The Washington University School of Medicine-led research describes a typical clinical evaluation as medical history, physical examination, an electrocardiogram (ECG), and biomarker assessment. Often, however, emergency physicians also order a CT scan or a cardiac stress test, they point out.

“Our study suggests that in the emergency room, stress testing and CT scans are unnecessary for evaluating chest pain in possible heart attack patients,” explained cardiologist and senior author David L. Brown, MD, a professor of medicine. “Patients don't do any better when given these additional tests. Our study is not a definitive randomized clinical trial, but it does suggest that we are overtesting and overtreating these patients.”

The current troponin blood test is much more sensitive than earlier ones, Brown noted. With previous blood tests, “a patient could be having a heart attack, and these older tests often would come back normal,” he said. “Doctors didn't trust the tests, so they looked for other ways to evaluate the patient. CT scans and stress tests were among the methods used. But now that the blood testing method is so much better, there is less reason to continue doing these screening tests in the emergency room.”

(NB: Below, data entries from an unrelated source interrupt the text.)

(* ===== verification/ConstTime.v ===== *)
(** The constant-time primitives of [crypto/internal.h] on 64-bit
    [crypto_word_t]: masks instead of branches. *)
From S2P Require Import Prelude.

Definition not64 (a : Z) : Z := 2 ^ 64 - 1 - a.
Definition not8 (a : Z) : Z := 2 ^ 8 - 1 - a.
Definition CONSTTIME_TRUE_W : Z := 2 ^ 64 - 1.
Definition CONSTTIME_FALSE_W : Z := 0.

Definition constant_time_msb_w (a : Z) : Z := 0 ⊟[64] (a ≫ (8 * 8 - 1)).
Definition constant_time_lt_w (a b : Z) : Z := constant_time_msb_w (a .^ ((a .^ b) .| ((a ⊟[64] b) .^ a))).
Definition constant_time_lt_8 (a b : Z) : Z := u8 (constant_time_lt_w a b).
Definition constant_time_ge_w (a b : Z) : Z := not64 (constant_time_lt_w a b).
Definition constant_time_ge_8 (a b : Z) : Z := u8 (constant_time_ge_w a b).
Definition constant_time_is_zero_w (a : Z) : Z := constant_time_msb_w (not64 a .& (a ⊟[64] 1)).
Definition constant_time_is_zero_8 (a : Z) : Z := u8 (constant_time_is_zero_w a).
Definition constant_time_eq_w (a b : Z) : Z := constant_time_is_zero_w (a .^ b).
Definition constant_time_eq_8 (a b : Z) : Z := u8 (constant_time_eq_w a b).
(** [int] arguments are sign-extended to [crypto_word_t]. *)
Definition constant_time_eq_int (a b : Z) : Z := constant_time_eq_w (u64 a) (u64 b).
Definition constant_time_eq_int_8 (a b : Z) : Z := constant_time_eq_8 (u64 a) (u64 b).
(** [value_barrier_w] is the identity. *)
Definition value_barrier_w (a : Z) : Z := a.
Definition constant_time_select_w (mask a b : Z) : Z :=
  let mask := value_barrier_w mask in (mask .& a) .| (not64 mask .& b).
Definition constant_time_select_8 (mask a b : Z) : Z :=
  let m := u8 (value_barrier_w mask) in (m .& a) .| (not8 m .& b).
Definition constant_time_conditional_memcpy (dst src : list Z) (mask : Z) : list Z :=
  zip_with (λ o i, constant_time_select_8 mask i o) dst src.
(** [out[i] ^= mask & in[i]] for every [i]. *)
Definition memxor_loop (mask : Z) (out inp : list Z) : list Z :=
  zip_with (λ o i, u8 (o .^ (value_barrier_w mask .& i))) out inp.
(** [gcc]: the vector loop compiled when [__GNUC__] is defined and
    [__clang__] is not.  It advances [out] but not [in]. *)
Definition constant_time_conditional_memxor (gcc : bool) (dst src : list Z) (mask : Z) : list Z :=
  if gcc then
    let n_vec := Z.to_nat (Z.of_nat (length dst) .& not64 31) in
    memxor_loop (u8 mask) (take n_vec dst) (take n_vec src) ++
    memxor_loop mask (drop n_vec dst) (take (length dst - n_vec) src)
  else memxor_loop mask dst src.

(** ** The masks are right *)
Definition mask_of (b : bool) : Z := if b then CONSTTIME_TRUE_W else CONSTTIME_FALSE_W.
Definition mask8_of (b : bool) : Z := if b then 0xff else 0.

Lemma msb_spec a : in_range 64 a → constant_time_msb_w a = mask_of (Z.testbit a 63).
Proof.
  intros Ha. unfold constant_time_msb_w. change (8 * 8 - 1) with 63.
  assert (E : a ≫ 63 = if Z.testbit a 63 then 1 else 0).
  { rewrite Z.shiftr_div_pow2 by lia. pose proof (Z.testbit_spec' a 63 ltac:(lia)) as H.
    rewrite Z.mod_small in H; [|split; [apply Z.div_pos|apply Z.div_lt_upper_bound]; lia].
    rewrite <- H. by destruct (Z.testbit a 63). }
  rewrite E. by destruct (Z.testbit a 63).
Qed.

Lemma testbit63 a : in_range 64 a → Z.testbit a 63 = (2 ^ 63 <=? a).
Proof.
  intros Ha. pose proof (Z.testbit_spec' a 63 ltac:(lia)) as H.
  rewrite Z.mod_small in H; [|split; [apply Z.div_pos|apply Z.div_lt_upper_bound]; lia].
  destruct (Z.leb_spec (2 ^ 63) a).
  - destruct (Z.testbit a 63); [done|]. symmetry in H. apply Z.div_small_iff in H; [|lia]. lia.
  - rewrite Z.div_small in H by lia. by destruct (Z.testbit a 63).
Qed.

Lemma lxor_range w x y : 0 <= w → in_range w x → in_range w y → in_range w (x .^ y).
Proof.
  intros Hw Hx Hy. rewrite <- (wrap_small w x), <- (wrap_small w y) by done. rewrite !wrap_land by done.
  assert (E : Z.land x (Z.ones w) .^ Z.land y (Z.ones w) = wrap w (x .^ y)); [|rewrite E; by apply wrap_range].
  rewrite wrap_land by done. apply Z.bits_inj'. intros i Hi. autorewrite with bits. btauto.
Qed.

Lemma lt_w_spec a b : in_range 64 a → in_range 64 b → constant_time_lt_w a b = mask_of (a <? b).
Proof.
  intros Ha Hb. unfold constant_time_lt_w. pose proof (wrap_range 64 (a - b) ltac:(lia)) as Hd.
  rewrite msb_spec by (apply lxor_range; [lia|done|apply lor_range; [lia|by apply lxor_range|by apply lxor_range]]).
  f_equal. rewrite !Z.lxor_spec, Z.lor_spec, !Z.lxor_spec, !testbit63 by done.
  assert (Hdm : a ⊟[64] b = if b <=? a then a - b else a - b + 2 ^ 64).
  { destruct (Z.leb_spec b a); [by apply wrap_small; lia|]. symmetry. apply (Z.mod_unique _ _ (-1)); lia. }
  rewrite Hdm. destruct (Z.leb_spec b a), (Z.leb_spec (2 ^ 63) a), (Z.leb_spec (2 ^ 63) b), (Z.ltb_spec a b); try lia;
    cbn [xorb orb]; try (destruct (Z.leb_spec (2 ^ 63) (a - b)); try lia; done);
    destruct (Z.leb_spec (2 ^ 63) (a - b + 2 ^ 64)); try lia; done.
Qed.

Lemma not64_spec a : in_range 64 a → not64 a = Z.lxor a (Z.ones 64).
Proof.
  intros Ha. unfold not64. change (2 ^ 64 - 1) with (Z.ones 64).
  rewrite <- (wrap_small 64 a) at 2 by done. rewrite wrap_land by lia.
  assert (E : Z.ones 64 = a + (Z.lxor (Z.land a (Z.ones 64)) (Z.ones 64))); [|lia].
  rewrite Z.add_nocarry_lxor.
  - apply Z.bits_inj'. intros i Hi. autorewrite with bits. rewrite <- (wrap_small 64 a) at 1 by done.
    rewrite testbit_wrap by lia. rewrite Z.testbit_ones_nonneg by lia. btauto.
  - apply Z.bits_inj'. intros i Hi. autorewrite with bits. rewrite <- (wrap_small 64 a) at 1 by done.
    rewrite testbit_wrap by lia. rewrite Z.testbit_ones_nonneg by lia. btauto.
Qed.

Lemma not64_range a : in_range 64 a → in_range 64 (not64 a).
Proof. unfold not64. lia. Qed.

Lemma is_zero_w_spec a : in_range 64 a → constant_time_is_zero_w a = mask_of (a =? 0).
Proof.
  intros Ha. unfold constant_time_is_zero_w. pose proof (wrap_range 64 (a - 1) ltac:(lia)) as Hd.
  pose proof (not64_range a Ha) as Hn.
  rewrite msb_spec by (apply land_range_l; lia). f_equal.
  rewrite Z.land_spec, !testbit63 by done. unfold not64.
  destruct (Z.eqb_spec a 0) as [->|]; [done|]. rewrite (wrap_small 64 (a - 1)) by lia.
  destruct (Z.leb_spec (2 ^ 63) (2 ^ 64 - 1 - a)), (Z.leb_spec (2 ^ 63) (a - 1)); try lia; done.
Qed.

Lemma eq_w_spec a b : in_range 64 a → in_range 64 b → constant_time_eq_w a b = mask_of (a =? b).
Proof.
  intros Ha Hb. unfold constant_time_eq_w. rewrite is_zero_w_spec by by apply lxor_range. f_equal.
  destruct (Z.eqb_spec (a .^ b) 0) as [E|E], (Z.eqb_spec a b) as [->|Hne]; try done.
  - by apply Z.lxor_eq in E.
  - by rewrite Z.lxor_nilpotent in E.
Qed.

Lemma land_ones_id w a : 0 <= w → in_range w a → (2 ^ w - 1) .& a = a.
Proof.
  intros Hw Ha. replace (2 ^ w - 1) with (Z.ones w) by (rewrite Z.ones_equiv; lia).
  rewrite Z.land_comm, Z.land_ones by done. by apply Z.mod_small.
Qed.

Lemma select_w_spec c a b : in_range 64 a → in_range 64 b → constant_time_select_w (mask_of c) a b = if c then a else b.
Proof.
  intros Ha Hb. unfold constant_time_select_w, value_barrier_w. destruct c; cbn [mask_of].
  - change (not64 CONSTTIME_TRUE_W) with 0. rewrite Z.land_0_l, Z.lor_0_r. by apply (land_ones_id 64).
  - change (not64 CONSTTIME_FALSE_W) with (2 ^ 64 - 1). rewrite Z.land_0_l, Z.lor_0_l. by apply (land_ones_id 64).
Qed.

Lemma select_8_spec c a b : is_byte a → is_byte b → constant_time_select_8 (mask8_of c) a b = if c then a else b.
Proof.
  intros Ha Hb. unfold constant_time_select_8, value_barrier_w. destruct c; cbn [mask8_of].
  - change (u8 255) with 255. change (not8 255) with 0. rewrite Z.land_0_l, Z.lor_0_r. by apply (land_ones_id 8).
  - change (u8 0) with 0. change (not8 0) with (2 ^ 8 - 1). rewrite Z.land_0_l, Z.lor_0_l. by apply (land_ones_id 8).
Qed.

Lemma u8_mask c : u8 (mask_of c) = mask8_of c.
Proof. by destruct c. Qed.
Lemma u8_mask8 c : u8 (mask8_of c) = mask8_of c.
Proof. by destruct c. Qed.

Lemma memxor_loop_spec c m out inp :
  m = mask_of c ∨ m = mask8_of c → bytes_ok out → bytes_ok inp →
  memxor_loop m out inp = zip_with (λ o i, if c then o .^ i else o) out inp.
Proof.
  intros Hm Ho Hi. revert inp Hi. induction Ho as [|o out Hob Ho IH]; intros inp Hi; [done|].
  destruct Hi as [|i inp Hib Hi]; [done|]. cbn [memxor_loop zip_with]. f_equal; [|by apply IH].
  unfold value_barrier_w.
  assert (E : m .& i = if c then i else 0).
  { destruct Hm as [->| ->], c; cbn [mask_of mask8_of]; try apply Z.land_0_l.
    - apply (land_ones_id 64); lia.
    - apply (land_ones_id 8); lia. }
  rewrite E. destruct c; [|by rewrite Z.lxor_0_r; apply wrap_small; lia].
  apply wrap_small. by apply (lxor_range 8).
Qed.

Lemma n_vec_spec n : Z.of_nat n < 2 ^ 64 → (Z.to_nat (Z.of_nat n .& not64 31) = 32 * (n / 32))%nat.
Proof.
  intros Hn.
  assert (E : Z.of_nat n .& not64 31 = Z.shiftl (Z.shiftr (Z.of_nat n) 5) 5).
  { change (not64 31) with (Z.shiftl (Z.ones 59) 5). apply Z.bits_inj'. intros i Hi. autorewrite with bits.
    destruct (Z.ltb_spec i 5).
    - rewrite (Z.testbit_neg_r (Z.ones 59)) by lia. rewrite (Z.leb_antisym (i - 5) 0).
      destruct (Z.ltb_spec (i - 5) 0); [|lia]. cbn. btauto.
    - rewrite Z.testbit_ones_nonneg by lia. replace (i - 5 + 5) with i by lia.
      destruct (Z.leb_spec 0 i), (Z.leb_spec 0 (i - 5)); try lia. cbn [andb].
      destruct (Z.ltb_spec (i - 5) 59); [btauto|].
      rewrite (testbit_range 64 (Z.of_nat n)) by lia. done. }
  rewrite E, Z.shiftr_div_pow2, Z.shiftl_mul_pow2 by lia. change (2 ^ 5) with (Z.of_nat 32).
  rewrite <- Nat2Z.inj_div, <- Nat2Z.inj_mul, Nat2Z.id. lia.
Qed.

(** [constant_time_conditional_memxor] (the portable loop, and the GCC
    vector path when the length is a multiple of 32) xors [src] into [dst] when
    the mask is all ones and leaves [dst] alone when it is zero. *)
Theorem constant_time_conditional_memxor_spec (gcc c : bool) (dst src : list Z)
    (Hlen : length src = length dst) (Hd : bytes_ok dst) (Hs : bytes_ok src) (Hn : Z.of_nat (length dst) < 2 ^ 64)
    (Hgcc : gcc = true → (length dst mod 32 = 0)%nat) :
  constant_time_conditional_memxor gcc dst src (mask_of c) = zip_with (λ o i, if c then o .^ i else o) dst src.
Proof.
  destruct gcc; [|by apply memxor_loop_spec; [left|..]]. unfold constant_time_conditional_memxor. cbn zeta.
  rewrite n_vec_spec by done. specialize (Hgcc eq_refl).
  replace (32 * (length dst / 32))%nat with (length dst) by (apply Nat.Div0.div_exact in Hgcc; lia).
  rewrite <- Hlen at 2. rewrite !firstn_all, drop_all. cbn. rewrite app_nil_r, u8_mask.
  by apply memxor_loop_spec; [right|..].
Qed.

Lemma constant_time_conditional_memxor_spec_witness :
  constant_time_conditional_memxor true (replicate 32 5) (replicate 32 3) (mask_of true) =
    zip_with (λ o i, if true then o .^ i else o) (replicate 32 5) (replicate 32 3).
Proof.
  apply (constant_time_conditional_memxor_spec true true (replicate 32 5) (replicate 32 3));
    [done|apply Forall_replicate; lia|apply Forall_replicate; lia|by vm_compute|done].
Defined.

(** With 33 bytes the GCC path xors the last byte of [dst] with the first byte
    of [src] instead of the last. *)
Lemma constant_time_conditional_memxor_gcc_tail :
  constant_time_conditional_memxor true (replicate 33 0) (replicate 32 1 ++ [2]) (mask_of true) = replicate 33 1 ∧
  zip_with (λ o i, o .^ i) (replicate 33 0) (replicate 32 1 ++ [2]) = replicate 32 1 ++ [2].
Proof. by vm_compute. Qed.

(** The branch-free comparisons and selections are right for every pair of
    64-bit words, not only for the 32-bit words of the SMT queries in the
    comments: each mask is all ones or all zeros according to the comparison,
    and a selection with such a mask picks its first or second operand. *)
Theorem constant_time_masks (a b : Z) (Ha : in_range 64 a) (Hb : in_range 64 b) :
  constant_time_lt_w a b = mask_of (a <? b) ∧
  constant_time_ge_w a b = mask_of (b <=? a) ∧
  constant_time_is_zero_w a = mask_of (a =? 0) ∧
  constant_time_eq_w a b = mask_of (a =? b) ∧
  constant_time_eq_8 a b = mask8_of (a =? b) ∧
  ∀ c, constant_time_select_w (mask_of c) a b = if c then a else b.
Proof.
  split_and!; [by apply lt_w_spec| |by apply is_zero_w_spec|by apply eq_w_spec| |intros c; by apply select_w_spec].
  - unfold constant_time_ge_w. rewrite lt_w_spec by done. rewrite Z.leb_antisym. by destruct (a <? b).
  - unfold constant_time_eq_8. by rewrite eq_w_spec, u8_mask.
Qed.

Lemma constant_time_masks_witness :
  constant_time_lt_w 5 (2 ^ 63 + 1) = mask_of (5 <? 2 ^ 63 + 1) ∧
  constant_time_ge_w 5 (2 ^ 63 + 1) = mask_of (2 ^ 63 + 1 <=? 5) ∧
  constant_time_is_zero_w 5 = mask_of (5 =? 0) ∧
  constant_time_eq_w 5 (2 ^ 63 + 1) = mask_of (5 =? 2 ^ 63 + 1) ∧
  constant_time_eq_8 5 (2 ^ 63 + 1) = mask8_of (5 =? 2 ^ 63 + 1) ∧
  ∀ c, constant_time_select_w (mask_of c) 5 (2 ^ 63 + 1) = if c then 5 else 2 ^ 63 + 1.
Proof. apply (constant_time_masks 5 (2 ^ 63 + 1)); lia. Defined.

For the retrospective analysis of data from the randomized multicenter Rule Out Myocardial Ischemia/Infarction by Computer Assisted Tomography (ROMICAT-II) trial, researchers evaluated data for 1,000 patients who presented with chest pain to EDs at nine hospitals around the United States. Patients had a mean age of 54.4 and 48% were female.

The study team primarily analyzed how clinical evaluation plus noninvasive testing vs. clinical evaluation alone affected length of stay (LOS). Hospital admission, direct ED discharge, downstream testing, rates of invasive coronary angiography, revascularization, major adverse cardiac events (MACE), repeated ED visits or hospitalizations for recurrent chest pain at 28 days, and cost were all secondary outcomes. The investigators also looked at missed acute coronary syndrome (ACS) and cumulative radiation exposure during the index visit and follow-up period.

Results suggest that, during the 28-day study period, patients who underwent clinical evaluation alone experienced:

  • a shorter LOS — 20.3 hours vs. 27.9 hours;
  • lower rates of diagnostic testing and angiography — 2% vs. 11%;
  • lower median costs $2,261.50 vs. $2584.30;
  • less cumulative radiation exposure — 0 vs 9.9 m.

At the same time, lack of testing was associated with a lower rate of ACS diagnoses — 0% vs 9% — and less coronary angiography and percutaneous coronary intervention (PCI) during the index visit — 0% vs. 10% and 0% vs. 4%, respectively. However, study authors identified no difference in rates of PCI, coronary artery bypass surgery, return ED visits, or MACE during the follow-up period.